Adil pada hakikatnya bahwa kita memberikan kepada siapa saja apa
yang menjadi haknya. Keadilan berarti tidak berat sebelah,
menempatkan sesuatu di tengah-tengah, tidak memihak masyarakat
memperoleh apa yang menjadi haknya, sehingga dapat
melaksanakan kewajibannya.

2.7.2. Teori Keadilan John Rawls


John Rawls menjelaskan teori keadilan sebagai keadilan
sosial yaitu “ Teha difference principle and the principle of fair
equality of opportunity “ inti the difference principle “ adalah bahwa
perbedaan sosial dan ekonomi harus diatur agar memberikan
manfaat yang peling besar bagi masyarakat yang paling kurang
beruntung, sehingga perbedaan sosial-ekonomi menjadi perbedaan
dalam prospek seorang untuk mendapatkan unsur yang
kesejahteraan, pendapat dan otoritas. Sementara itu, The principle of
fair equality of opportunity menunjukkan pada mereka yang paling
kurang mempunyai peluang untuk mencapai kesejahteraan, pendapat
dan otoritas, masyarakat inilah yang harus diberi perlindungan
khusus supaya memiliki kedudukan yang sama, oleh karena itu
hukum harus menjadi hakim yang tidak netral melainkan selalu
berpihak kepada kebenaran dan keadilan.
Keadilan menurut John Rawls merupakan pengertian
keadilan yang paling mutakhir, John Rawls mengerjakan teori
prinsip keadilan terutama sebagai alternatif bagi teori utilitarisme
sebagaimana dikemukakan Hume, Bentham dan Mill. Rawls
berpendapat bahwa dalam masyarakat yang diatur menurut prinsip-
prinsip utulitarisme, orang-orang akan kehilangan harga diri, lagi
pula bahwa pelayanan demi perkembangan bersama akan lenyap.
Artinya, boleh jadi diminta pengorbanan demi kepentingan umum
tetapi tidak dapat dibenarkan bahwa pengorbanan ini pertama-tama
diminta dari masyarakat yang lemah. Menurut Rawls, situasi
ketidaksamaan harus diberikan aturan yang sedemikian rupa
sehingga paling menguntungkan golongan masyarakat yang paling
lemah. Hal ini terjadi kalau dua syarat dipenuhi. Pertama, situasi
ketidaksamaan menjamin maxmum minimum bagi golonga orang
yang paling lemah. Kedua, ketidaksamaan diikat pada jabatan-
jabatan yang terbukat bagi semua orang. Maksudnya supaya kepada
semua orang diberikan peluang yang sama besar dalam hidupnya.
Berdasarkan pedoman ini semua perbedaan antara orang yang
bersifat primordial, harus ditolak.

Rawls berpendapat bahwa yang menyebabkan ketidak adilan


adalah situasi sosial sehingga perlu diperiksa kembali maan prinsip
keadilan yang dapat digunakan untuk membentuk situasi masyarakat
yang baik. Koreksi atas ketidakadilan dilakukan dengan cara
mengembalikan (call for redress) masyarakat pada posisi asli
(people on original position). Dalam posisi dasar inilah kemudian
dibuat persetujuan asli antar (original agreement) anggota
masyarakat secara sederajat. Teori keadilan ini dipergunakan untuk
mebahas, menganalisis dan menarik kesimpulan tentang apakah
penerapan peraturan tentang kepemilikan tanah pertanian absente
terutama yang dimiliki PNS sudah berkeadilan dan berlakunay PP
Nomor 44 Tahun 1977 terhadap Aparatur Sipil Negara.

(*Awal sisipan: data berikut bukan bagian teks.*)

(* ===== verification/TimeFmt.v ===== *)
(** * Printing dates

    time/numbertostring.c and time/strftime.c.  [__number_to_string] works on
    memory; its local results in [format_date] are lists, [number_string], which
    the memory version is proved to write.  The hook that receives the
    characters is a parameter of [format_date], as in the code; [strftime] gives
    it the bounded buffer of [format_hook_function]. *)

From Stdlib Require Import String Ascii.
From stdpp Require Import base gmap list numbers.
From S2P Require Import Prelude CMem Words StrScan Calendar.
Open Scope Z_scope.

(** ** Text as bytes *)

Definition ch (a : ascii) : Z := Z.of_N (N_of_ascii a).
Definition text (s : string) : list Z := map ch (list_ascii_of_string s).

(** ** __number_to_string *)

Definition number_digits (number string max_len : Z) : M cstate (Z * Z * Z) :=
  loop (fun '(number, s, max_len, len) =>
          if max_len =? 0 then break (s, max_len, len)
          else
            let max_len := max_len - 1 in
            _ ← store8 s (48 + number mod 10);
            let s := s + 1 in
            let number := number / 10 in
            let len := len + 1 in
            if 0 <? number then continue (number, s, max_len, len)
            else break (s, max_len, len)) (number, string, max_len, 0).

Definition number_pad (s max_len len min_len : Z) : M cstate (Z * Z) :=
  loop (fun '(s, max_len, len) =>
          if (0 <? max_len) && (len <? min_len) then
            _ ← store8 s 48; continue (s + 1, max_len - 1, len + 1)
          else break (s, len)) (s, max_len, len).

Definition number_reverse (string len : Z) : M cstate unit :=
  loop (fun i =>
          if i <? len / 2 then
            c ← load8 (string + (len - 1 - i));
            x ← load8 (string + i);
            _ ← store8 (string + (len - 1 - i)) x;
            _ ← store8 (string + i) c;
            continue (i + 1)
          else break tt) 0.

Definition __number_to_string (number string max_len min_len : Z) : M cstate Z :=
  let max_len := if 0 <? max_len then max_len - 1 else max_len in
  '(s, max_len, len) ← number_digits number string max_len;
  '(s, len) ← number_pad s max_len len min_len;
  _ ← store8 s 0;
  _ ← number_reverse string len;
  mret string.

(** The decimal digits of a number, the last one first; [fuel] digits at most. *)
Fixpoint digits_rev (fuel : nat) (number : Z) : list Z :=
  match fuel with
  | O => []
  | S fuel' =>
      48 + number mod 10 ::
      (if 0 <? number / 10 then digits_rev fuel' (number / 10) else [])
  end.

(** What [__number_to_string] writes before the terminator. *)
Definition number_string (number max_len min_len : Z) : list Z :=
  let room := Z.max 0 (max_len - 1) in
  let ds := digits_rev (Z.to_nat room) number in
  reverse (ds ++ replicate (Z.to_nat (Z.min room min_len - lenZ ds)) 48).
(* ===== verification/WmemBlock.v ===== *)
(** * The block allocator

    wmem/wmem_allocator_block.c, the allocator behind [malloc], and
    [align_address], [wmem_alloc] and [wmem_free] of wmem/wmem_core.c for the
    NULL allocator.  Blocks of 8 MB from the operating system are tiled by
    chunks; free chunks are on a NULL-terminated stack (the master list) or on a
    circular list (the recycler).

    The heap is a store of structs: a map per struct type and field, from the
    address of the struct to the value of the field.  A field of a struct that
    was not written, or that lies outside of the memory obtained from the
    operating system, cannot be accessed ([Fault]).  That structs in use never
    overlap is part of what is proved.  [AllocVecTags] and [FreeVec] of exec are
    the class [Exec]. *)

From stdpp Require Import base gmap list numbers.
From S2P Require Import Prelude CMem Words.
Open Scope Z_scope.

(** ** State *)

(** [wmem_block_chunk_t]: [prev], the flags and the 29-bit [len]. *)
Record wmem_block_chunk_t := Chunk {
  c_prev : Z; c_last : bool; c_used : bool; c_jumbo : bool; c_len : Z
}.

Record wstate := WState {
  chunks : gmap Z wmem_block_chunk_t;
  free_prev : gmap Z Z; free_next : gmap Z Z;      (* wmem_block_free_t, by its chunk *)
  pre_chunk : gmap Z Z;                            (* wmem_block_pre_t *)
  hdr_prev : gmap Z Z; hdr_next : gmap Z Z;        (* wmem_block_hdr_t *)
  block_list : Z; master_head : Z; recycler_head : Z;  (* wmem_block_allocator_t *)
  os_blocks : list (Z * Z)                         (* memory obtained from exec *)
}.
(* ===== verification/WmemHeap.v ===== *)
(** * The invariant of the heap and the operations on chunks

    [heap_ok] joins the layout of the chunks with the free lists: the lists hold
    exactly the free chunks that are large enough for the two pointers, and the
    chunks of the master list are the last ones of their blocks.  It is kept by
    [wmem_block_merge_free], [wmem_block_split_free_chunk],
    [wmem_block_split_used_chunk] and [wmem_block_new_block]. *)

From stdpp Require Import base numbers gmap list.
From S2P Require Import Prelude CMem Words DList WmemBlock WmemLists WmemLayout.
Open Scope Z_scope.
#[local] Set Warnings "-clear-no-such-hyp".

(** ** Chunks by their flag and length *)

Definition has (G : gmap Z Z) (C : headers) (z : Z) (u : bool) (n : Z) : Prop :=
  ∃ b h, G !! z = Some b ∧ C !! z = Some h ∧ c_used h = u ∧ c_len h = n.

(** The free chunks that are in a list. *)
Definition listed (G : gmap Z Z) (C : headers) (z : Z) : Prop := ∃ n, has G C z false n ∧ 24 <= n.

(** The [prev] field of the successor of the chunk at [a], corrected. *)
Definition fix_next (C : headers) (a : Z) : headers :=
  match C !! a with
  | Some h => if c_last h then C else alter (upd_prev (c_len h)) (a + c_len h) C
  | None => C
  end.

Section Has.
Context (os : list (Z * Z)) (Hos : os_ok os).
Implicit Types (G : gmap Z Z) (C : headers).

Lemma has_fun G C z u n u' n' : has G C z u n → has G C z u' n' → u = u' ∧ n = n'.
Proof. intros (b & h & ? & ? & ? & ?) (b' & h' & ? & ? & ? & ?). by simplify_eq. Qed.

Lemma has_same G C C' z u n :
  C' !! z = C !! z → has G C' z u n ↔ has G C z u n.
Proof. unfold has. by intros ->. Qed.

Lemma has_merge G C C' a b h hn u z uz n :
  layout os G C → G !! a = Some b → C !! a = Some h → c_last h = false →
  C !! (a + c_len h) = Some hn → merge_at C C' a h hn u →
  has (delete (a + c_len h) G) C' z uz n ↔
  (z = a ∧ uz = u ∧ n = c_len h + c_len hn) ∨ (z ≠ a ∧ z ≠ a + c_len h ∧ has G C z uz n).
Proof.
  intros H HG HC Hl HCn Hmg.
  pose proof (merge_chunks _ _ _ _ _ _ _ _ _ H HG HC Hl HCn Hmg) as Hch.
  pose proof (WmemLayout.ck_len _ _ _ _ _ (layout_at _ _ _ _ _ _ H HG HC)).
  split.
  - intros (y & hz & HGz & HCz & <- & <-).
    destruct (Hch z y HGz) as [[-> ->]|(? & ? & ? & hz0 & ? & _ & _ & Hor)].
    + left. rewrite (mg_first _ _ _ _ _ _ Hmg) in HCz. by simplify_eq.
    + right. split; [done|]. split; [done|]. exists y, hz0.
      destruct Hor as [(_ & _ & E)|[_ E]]; rewrite E in HCz; by simplify_eq.
  - intros [(-> & -> & ->)|(Hza & Hzn & y & hz & HGz & HCz & <- & <-)].
    + eexists b, _. split; [|split; [apply (mg_first _ _ _ _ _ _ Hmg)|done]].
      rewrite lookup_delete_ne by lia. done.
    + assert (delete (a + c_len h) G !! z = Some y) as HGz' by (by rewrite lookup_delete_ne).
      destruct (Hch z y HGz') as [[-> _]|(_ & _ & _ & hz0 & ? & _ & _ & Hor)]; [done|].
      simplify_eq. destruct Hor as [(_ & _ & E)|[_ E]]; by eexists _, _.
Qed.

Program penegakan keadilan yang berdimensi kerakyatan


haruslah memperhatikan dua prinsip keadilan, yaitu, pertama
memberi hak dan kesempatan yang sama atas kebebasan dasar yang
paling luas seluas kebebasan yang sama bagi setiap orang. Kedua,
mampu mengatur kembali kesenjangan sosial ekonomi yang terjadi
sehingga dapat memberik keuntungan yang bersifat timbal balik.
Dengan demikian keadilan tersebut tidak tergantung dari apa itu
distribusi melainkan hasil dari distribusi itu sendiri. Pendistribusian
sumber daya dapat dinyatakan adil apabila pelaksanaannya
didasarkan pada mekanisme atau prosedur yang baik atau yang
standar. Persamaan kedudukan bermakna bahwa dalam prosedur
pendistribusian sumber daya telah menempatkan setiap orang dalam
kedudukan dan akses yang sama untuk mendapatkan sumber daya.
Jika dalam prosedur orang-orang tertentu diberi kedudukan dan
akses yang lebih dibandingkan dengan yang lain, maka prosedur
tersebut harus dinyatakan tidak adil.